For example, one pump may be used to increase the pressure within the processing chamber, and another pump may be used to evacuate the processing chamber 110. In another embodiment, the pressure control system can comprise seals for sealing the processing chamber. In addition, the pressure control system can comprise an elevator for raising and lowering the substrate 105 and/or the platen 116.
[0046] Furthermore, the processing system 100 can comprise an exhaust control system. The exhaust control system can be coupled to the processing chamber 110, but this is not required. In alternate embodiments, the exhaust control system can be configured differently and coupled differently. The exhaust control system can include an exhaust gas collection vessel (not shown) and can be used to remove contaminants from the processing fluid. Alternately, the exhaust control system can be used to recycle the processing fluid.
[0047] Referring now to FIG. 3, a processing system 200 is presented according to another embodiment. In the illustrated embodiment, processing system 200 comprises a processing chamber 210, a recirculation system 220, a process chemistry supply system 230, a fluid supply system 240, and a controller 250, all of which are configured to process substrate 205. The controller 250 can be coupled to the processing chamber 210, the recirculation system 220, the process chemistry supply system 230, and the fluid supply system 240. Alternately, controller 250 can be coupled to a one or more additional controllers/computers (not shown), and controller 250 can obtain setup and/or configuration information from an additional controller/computer.

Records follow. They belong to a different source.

(** * arduino-mass-builder: the report engine

    A shallow embedding of [find_builds], [add_extra_info],
    [create_report_data], [add_delta_info], [build_report_row] and the
    [report] command of [arduino-mass-builder.py].

    Modelling choices:
    - Python exceptions that can escape a call are the constructors of
      [exn]; a call that may raise returns [result A].
    - A build record (a Python dict loaded from [build.json] and then
      mutated in place) is the record [build], with an [option] per key
      that may be missing; [build['k']] on a missing key raises [KeyError].
    - The dict [data] keyed by [(buildset, sketch_dir, board)] is an
      association list in insertion order; [dict_set] keeps the position of
      an existing key, as Python does. Every record object is stored under
      one key only, so mutating [build] in place is writing it back under
      its key.
    - The outside world (the [avr-size] process, reading the [.hex] file,
      SHA-1) is the record [env]. *)

From Stdlib Require Import String Ascii List ZArith Bool Sorting Permutation Lia.
Import ListNotations.
Open Scope string_scope.
Set Warnings "-register-all".

(** ** Exceptions and the error monad *)

Inductive exn :=
| CalledProcessError   (* subprocess.check_output: non-zero exit status *)
| FileNotFoundError    (* missing executable or missing file *)
| ValueError           (* int() on a malformed number *)
| KeyError             (* dict lookup of a missing key *)
| JSONDecodeError.     (* json.load on a malformed build.json *)

Inductive result (A : Type) :=
| Ok (a : A)
| Err (e : exn).
Arguments Ok {A} a.
Arguments Err {A} e.

Definition bind {A B} (m : result A) (f : A -> result B) : result B :=
  match m with
  | Ok a => f a
  | Err e => Err e
  end.

Notation "x <- m ;; k" := (bind m (fun x => k))
  (at level 61, m at next level, right associativity).

(** [d['k']]: a missing key raises [KeyError]. *)
Definition getitem {A} (o : option A) : result A :=
  match o with
  | Some a => Ok a
  | None => Err KeyError
  end.

(** ** Records *)

Definition path := list string.

(** The contents of [build.json] as [do_compile] writes it. *)
Record raw_build := {
  r_exit_code : Z;
  r_sketch_dir : string;
  r_sketch_name : string;
  r_board : string;
  r_buildset : string
}.

(** The values stored under ['status']. *)
Inductive status := OK | Failed_to_compile | Failed_to_get_size.

Definition status_str (s : status) : string :=
  match s with
  | OK => "OK"
  | Failed_to_compile => "Failed to compile"
  | Failed_to_get_size => "Failed to get size"
  end.

Definition status_eqb (a b : status) : bool :=
  String.eqb (status_str a) (status_str b).

(** The values stored under ['delta_status']. *)
Inductive delta_status :=
| Is_base | No_base | Identical | Modified | Fixed | Broken | Still_broken.

Definition delta_status_str (d : delta_status) : string :=
  match d with
  | Is_base => "Is base"
  | No_base => "No base"
  | Identical => "Identical"
  | Modified => "Modified"
  | Fixed => "Fixed"
  | Broken => "Broken"
  | Still_broken => "Still broken"
  end.

(** A build record during reporting; [is_base] holds ['Yes'] as [true] and
    ['No'] as [false]. *)
Record build := {
  exit_code : Z;
  sketch_dir : string;
  sketch_name : string;
  board : string;
  buildset : string;
  status_f : option status;
  program_size : option Z;
  data_size : option Z;
  hash : option string;
  is_base : option bool;
  delta_status_f : option delta_status;
  delta_program_size : option Z;
  delta_data_size : option Z
}.

Definition of_raw (r : raw_build) : build :=
  {| exit_code := r_exit_code r; sketch_dir := r_sketch_dir r;
     sketch_name := r_sketch_name r; board := r_board r;
     buildset := r_buildset r; status_f := None; program_size := None;
     data_size := None; hash := None; is_base := None;
     delta_status_f := None; delta_program_size := None;
     delta_data_size := None |}.

(** [build[k] = v] for each key that the program assigns. *)
Definition set_status (s : status) (b : build) : build :=
  {| exit_code := exit_code b; sketch_dir := sketch_dir b;
     sketch_name := sketch_name b; board := board b; buildset := buildset b;
     status_f := Some s; program_size := program_size b;
     data_size := data_size b; hash := hash b; is_base := is_base b;
     delta_status_f := delta_status_f b;
     delta_program_size := delta_program_size b;
     delta_data_size := delta_data_size b |}.

Definition set_program_size (z : Z) (b : build) : build :=
  {| exit_code := exit_code b; sketch_dir := sketch_dir b;
     sketch_name := sketch_name b; board := board b; buildset := buildset b;
     status_f := status_f b; program_size := Some z;
     data_size := data_size b; hash := hash b; is_base := is_base b;
     delta_status_f := delta_status_f b;
     delta_program_size := delta_program_size b;
     delta_data_size := delta_data_size b |}.

Definition set_data_size (z : Z) (b : build) : build :=
  {| exit_code := exit_code b; sketch_dir := sketch_dir b;
     sketch_name := sketch_name b; board := board b; buildset := buildset b;
     status_f := status_f b; program_size := program_size b;
     data_size := Some z; hash := hash b; is_base := is_base b;
     delta_status_f := delta_status_f b;
     delta_program_size := delta_program_size b;
     delta_data_size := delta_data_size b |}.

Definition set_hash (h : string) (b : build) : build :=
  {| exit_code := exit_code b; sketch_dir := sketch_dir b;
     sketch_name := sketch_name b; board := board b; buildset := buildset b;
     status_f := status_f b; program_size := program_size b;
     data_size := data_size b; hash := Some h; is_base := is_base b;
     delta_status_f := delta_status_f b;
     delta_program_size := delta_program_size b;
     delta_data_size := delta_data_size b |}.

Definition set_is_base (v : bool) (b : build) : build :=
  {| exit_code := exit_code b; sketch_dir := sketch_dir b;
     sketch_name := sketch_name b; board := board b; buildset := buildset b;
     status_f := status_f b; program_size := program_size b;
     data_size := data_size b; hash := hash b; is_base := Some v;
     delta_status_f := delta_status_f b;
     delta_program_size := delta_program_size b;
     delta_data_size := delta_data_size b |}.

Definition set_delta_status (d : delta_status) (b : build) : build :=
  {| exit_code := exit_code b; sketch_dir := sketch_dir b;
     sketch_name := sketch_name b; board := board b; buildset := buildset b;
     status_f := status_f b; program_size := program_size b;
     data_size := data_size b; hash := hash b; is_base := is_base b;
     delta_status_f := Some d;
     delta_program_size := delta_program_size b;
     delta_data_size := delta_data_size b |}.

Definition set_delta_program_size (z : Z) (b : build) : build :=
  {| exit_code := exit_code b; sketch_dir := sketch_dir b;
     sketch_name := sketch_name b; board := board b; buildset := buildset b;
     status_f := status_f b; program_size := program_size b;
     data_size := data_size b; hash := hash b; is_base := is_base b;
     delta_status_f := delta_status_f b;
     delta_program_size := Some z;
     delta_data_size := delta_data_size b |}.

Definition set_delta_data_size (z : Z) (b : build) : build :=
  {| exit_code := exit_code b; sketch_dir := sketch_dir b;
     sketch_name := sketch_name b; board := board b; buildset := buildset b;
     status_f := status_f b; program_size := program_size b;
     data_size := data_size b; hash := hash b; is_base := is_base b;
     delta_status_f := delta_status_f b;
     delta_program_size := delta_program_size b;
     delta_data_size := Some z |}.

(** ** Record store scanner: [find_builds]

    A directory has its regular files (name and what [json.load] makes of
    the contents: [Some r] for a well-formed record, [None] for malformed
    JSON) and its subdirectories, in the order [os.walk] lists them. *)
Inductive dir :=
| Dir (files : list (string * option raw_build)) (subdirs : list (string * dir)).

Definition dir_files (d : dir) := match d with Dir fs _ => fs end.
Definition dir_subdirs (d : dir) := match d with Dir _ ss => ss end.

Definition marker := "build.json".

(** ['build.json' in files], returning what [json.load] reads from it. *)
Fixpoint find_file (name : string) (fs : list (string * option raw_build))
  : option (option raw_build) :=
  match fs with
  | [] => None
  | (n, c) :: fs' => if String.eqb n name then Some c else find_file name fs'
  end.

(** [os.walk] top-down, with [subdirs[:] = []] when the marker is present.
    Each yielded element is the directory and the result of [json.load];
    the generator raises [JSONDecodeError] lazily, when the consumer asks for
    the element whose marker is malformed. *)
Fixpoint walk (p : path) (d : dir) : list (path * option raw_build) :=
  match d with
  | Dir files subdirs =>
      match find_file marker files with
      | Some c => [(p, c)]
      | None => flat_map (fun nd => walk (p ++ [fst nd])%list (snd nd)) subdirs
      end
  end.

Definition find_builds (result_dir : dir) := walk [] result_dir.
Lemma snapshot_of_get (body : list gh_pull) (d : Snapshot) (id : Z) :
  snapshot_of body = Some d ->
  dict_get (PyStr.str_of_Z id) d =
  record_of <$> last (filter (fun pr => gh_id pr = id) body).
Proof.
  rewrite snapshot_of_items. intros [= <-].
  rewrite (dict_get_rename PyStr.str_of_Z) by apply str_of_Z_inj.
  rewrite (dict_get_Permutation id _ (collect body)).
  - apply collect_get.
  - rewrite sorted_items_Permutation. apply collect_NoDup.
  - apply sorted_items_Permutation.
Qed.

Lemma increasing_insert {V} (k : Z) (v : V) (l : list (Z * V)) :
  increasing l.*1 -> k ∉ l.*1 ->
  increasing (Json.insert_by_key (k, v) l).*1.
Proof.
  induction l as [|[k' v'] l IH]; intros Hi Hk.
  - simpl. split; [constructor | exact I].
  - cbn [Json.insert_by_key fst]. rewrite fmap_cons in Hi, Hk.
    cbn [fst increasing] in Hi, Hk. destruct Hi as [Hlt Hi].
    apply not_elem_of_cons in Hk as [Hne Hk].
    destruct (k <=? k') eqn:Ele.
    + apply Z.leb_le in Ele. rewrite !fmap_cons. cbn [fst increasing].
      repeat split; try assumption.
      apply Forall_cons. split; [lia|].
      eapply Forall_impl; [exact Hlt|]. intros y Hy. simpl in Hy. lia.
    + apply Z.leb_gt in Ele. rewrite fmap_cons. cbn [fst increasing].
      split; [|now apply IH].
      rewrite (insert_by_key_Permutation (k, v) l), fmap_cons.
      apply Forall_cons. split; [exact Ele | exact Hlt].
Qed.

Lemma increasing_sorted_items {V} (d : list (Z * V)) :
  NoDup d.*1 -> increasing (Json.sorted_items d).*1.
Proof.
  induction d as [|[k v] d IH]; intros ND; [exact I|].
  rewrite fmap_cons in ND. apply NoDup_cons in ND as [Hk ND].
  cbn [Json.sorted_items foldr]. apply increasing_insert.
  - now apply IH.
  - fold (Json.sorted_items d). now rewrite sorted_items_Permutation.
Qed.


(** X3. On a success the record found under the text of an identifier is the
    record of the last item of the answer that carries this identifier;
    an identifier the answer does not hold is not a key. *)
Theorem pull_requests_last_item_wins
        (sv : Services) (owner repo : string) (w : World) (id : Z) :
  let r := github sv (listing_address owner repo) in
  status_code r = 200 ->
  exists d,
    (pull_requests sv owner repo w).1 = Ret (Some d) /\
    dict_get (PyStr.str_of_Z id) d =
      record_of <$> last (filter (fun pr => gh_id pr = id) (json_body r)).
Proof.
  cbv zeta. intros Hs.
  destruct (pull_requests_run sv owner repo w) as (evs & _ & ->).
  unfold fetched. rewrite Hs. change (200 =? 200) with true. cbv iota.
  destruct (snapshot_of_Some
              (json_body (github sv (listing_address owner repo))))
    as (d & Ed & _).
  exists d. split; [now rewrite Ed|]. now apply snapshot_of_get.
Qed.

Lemma pull_requests_last_item_wins_witness :
  let sv := Sample.services 200 [Sample.item 7 Sample.PR_A;
                                 Sample.item 9 Sample.PR_B;
                                 Sample.item 7 Sample.PR_A_v2] in
  let w := start ∅ 0 in
  status_code (github sv (listing_address "polkadot-fellows" "RFCs")) = 200 /\
  exists d,
    (pull_requests sv "polkadot-fellows" "RFCs" w).1 = Ret (Some d) /\
    dict_get (PyStr.str_of_Z 7) d =
      record_of <$>
        last (filter (fun pr => gh_id pr = 7)
                (json_body (github sv (listing_address "polkadot-fellows"
                                                       "RFCs")))).
Proof.
  cbv zeta. split; [reflexivity|].
  exact (pull_requests_last_item_wins
           (Sample.services 200 [Sample.item 7 Sample.PR_A;
                                 Sample.item 9 Sample.PR_B;
                                 Sample.item 7 Sample.PR_A_v2])
           "polkadot-fellows" "RFCs" (start ∅ 0) 7 eq_refl).
Defined.
Lemma percentile_profile_selection_witness :
  (exists profile,
      Float64.one_volume_pct [1 # 10; 1 # 2; 1] [0; 30; 10; 0; 20] = Ok profile /\
      Forall2 (fun p v =>
                 exists a b,
                   Float64.round p = Ieee.Finite a /\
                   Float64.round
                     (a * inject_Z (Z.of_nat (length (Float64.foreground
                                                        [0; 30; 10; 0; 20]))))
                     = Ieee.Finite b /\
                   nth_error (Float64.foreground [0; 30; 10; 0; 20])
                             (Z.to_nat (Z.max 0 (Qceiling b - 1))) = Some v)
              [1 # 10; 1 # 2; 1] profile) /\
  Float64.one_volume_pct [1 # 10; 1 # 2; 99 # 100] [0; 100; 0]
  = Ok [Ieee.Finite 100; Ieee.Finite 100; Ieee.Finite 100].
Proof.
  split.
  - apply (proj1 percentile_profile_selection [1 # 10; 1 # 2; 1] [0; 30; 10; 0; 20]).
    + vm_compute. lia.
    + vm_compute. discriminate.
    + repeat constructor; discriminate.
  - apply (proj2 percentile_profile_selection [0; 100; 0]). reflexivity.
Defined.

(** C5 as stated fails.  For the percentile point 0.07 and the 100
    non-background voxels 1, ..., 100 the source selects the value at index
    7, which is 8, and not the value at index [ceil(0.07 * 100) - 1 = 6]: the
    double nearest to 0.07 is above 0.07, and so is its rounded product with
    100 above 7.  Nor is the index the one of the exact product of the
    double: for the double nearest to 0.1 and 10 voxels the exact product is
    above 1, which gives the index 1, and the rounded product is 1, which
    gives the index 0 that the source selects. *)
Lemma double_product_changes_percentile_index :
  (spec_percentile_index (7 # 100) 100 = 6%Z /\
   Float64.pct_idx (7 # 100) 100 = Ok 7%Z /\
   nth 6 (Float64.foreground (map (fun k => inject_Z (Z.of_nat k)) (seq 1 100)))
       Ieee.NaN = Ieee.Finite 7 /\
   Float64.one_volume_pct [7 # 100] (map (fun k => inject_Z (Z.of_nat k)) (seq 1 100))
   = Ok [Ieee.Finite 8]) /\
  (exists a,
      Float64.round (1 # 10) = Ieee.Finite a /\
      spec_percentile_index a 10 = 1%Z /\
      Float64.pct_idx (1 # 10) 10 = Ok 0%Z).
Proof.
  split.
  - vm_compute. repeat split; reflexivity.
  - eexists. split; [vm_compute; reflexivity|]. vm_compute. split; reflexivity.
Qed.

(** ** LandmarkEstimator in double precision: the order of the subjects *)









Lemma Forall2_length_rows {A B : Type} (R : A -> B -> Prop) (k : nat)
    (irows : list (list A)) (rows : list (list B)) :
  Forall2 (Forall2 R) irows rows ->
  Forall (fun row => length row = k) rows ->
  Forall (fun irow => length irow = k) irows.
Proof.
  induction 1 as [|irow row irows rows Hrow _ IH]; intros Hall; constructor.
  - inversion Hall; subst. now rewrite (Forall2_length Hrow).
  - inversion Hall; subst. now apply IH.
Qed.










(** ** IntensityTransformer *)

Lemma scatter_gather_map (c : Q -> bool) (f : Q -> Q) (a : list Q) :
  Np.scatter (Np.where_ c a) (map f (Np.gather (Np.where_ c a) a)) a =
  map (fun v => if c v then f v else v) a.
Proof.
  unfold Np.where_. induction a as [|v a IH]; simpl; [reflexivity|].
  destruct (c v); simpl; now rewrite IH.
Qed.

Lemma fill_where_map (c : Q -> bool) (x : Q) (g : Q -> Q) (a : list Q) :
  Np.fill (Np.where_ c a) x (map g a) =
  map (fun v => if c v then x else g v) a.
Proof.
  unfold Np.where_. induction a as [|v a IH]; simpl; [reflexivity|].
  now rewrite IH.
Qed.

(** The value [_intensity_transform] gives to a voxel of intensity [v]. *)
Lemma transform_volume_map (volume volume0 : list Q) (p0 : Q) (pct : list Q)
    (l0 : Q) (lm : list Q) :
  set_background_to_minimum volume = Ok volume0 ->
  length pct = length lm ->
  transform_volume volume (p0 :: pct) (l0 :: lm) =
  Ok (map (fun v =>
             if Np.Qlt_bool v p0 then 0
             else if Qle_bool (last (p0 :: pct) 0) v then last (l0 :: lm) 0
             else if Np.Qlt_bool 0 v
                  then Np.interp1 (p0 :: pct) (l0 :: lm)
                                  p0 (last (p0 :: pct) p0) l0 (last (l0 :: lm) l0) v
                  else v)
          volume0).
Proof.
  intros Hbg Hlen. unfold transform_volume, transform_corrected.
  rewrite Hbg. cbn [bind].
  rewrite (getitem_last pct p0 0). cbn [bind].
  change (Np.getitem (p0 :: pct) 0) with (Ok (A := Q) p0). cbn [bind].
  unfold Np.interp.
  assert (Hl : (length (p0 :: pct) =? length (l0 :: lm))%nat = true)
    by (apply Nat.eqb_eq; simpl; congruence).
  rewrite Hl. cbn [negb bind].
  rewrite (getitem_last lm l0 0). cbn [bind].
  rewrite scatter_gather_map.
  rewrite (fill_where_map (fun v => Qle_bool (last (p0 :: pct) 0) v)).
  rewrite (fill_where_map (fun v => Np.Qlt_bool v p0)).
  reflexivity.
Qed.

(** A non-decreasing profile has its minimum first and its maximum last. *)
Lemma sorted_hd_le_last (l : list Q) :
  StronglySorted Qle l -> hd 0 l <= last l 0.
Proof.
  intros Hs. destruct l as [|x l]; [apply Qle_refl|].
  pose proof (sorted_last_max _ Hs) as Hmax.
  inversion Hmax; assumption.
Qed.

Lemma Forall2_nth_error {A B : Type} (R : A -> B -> Prop) (l : list A)
    (r : list B) (i : nat) (x : A) :
  Forall2 R l r -> nth_error l i = Some x ->
  exists y, nth_error r i = Some y /\ R x y.
Proof.
  intros H. revert i. induction H as [|a b l r Hab _ IH]; intros [|i]; simpl;
    try discriminate.
  - intros Hx; injection Hx as <-. eauto.
  - apply IH.
Qed.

[0048] As shown in FIG. 3, the recirculation system 220 can include a recirculation fluid heater 222, a pump 224, and a filter 226. The process chemistry supply system 230 can include one or more chemistry introduction systems, each introduction system having a chemical source 232, 234, 236, and an injection system 233, 235, 237. The injection systems 233, 235, 237 can include a pump (not shown) and an injection valve (not shown). [0049] Additional details regarding injection of process chemistry are provided in co-pending U.S. Patent Application Serial No. 10/957,417, Attorney Docket No. SSIT-110, filed October 1 , 2004 and entitled "Method
and System for Injecting Chemistry into a Supercritical Fluid"; the entire content of which is herein incorporated by reference in its entirety. [0050] Furthermore, the fluid supply system 240 can include a supercritical fluid source 242, a pumping system 244, and a supercritical fluid heater 246. In addition, one or more injection valves, and/or exhaust valves may be utilized with the fluid supply system 240.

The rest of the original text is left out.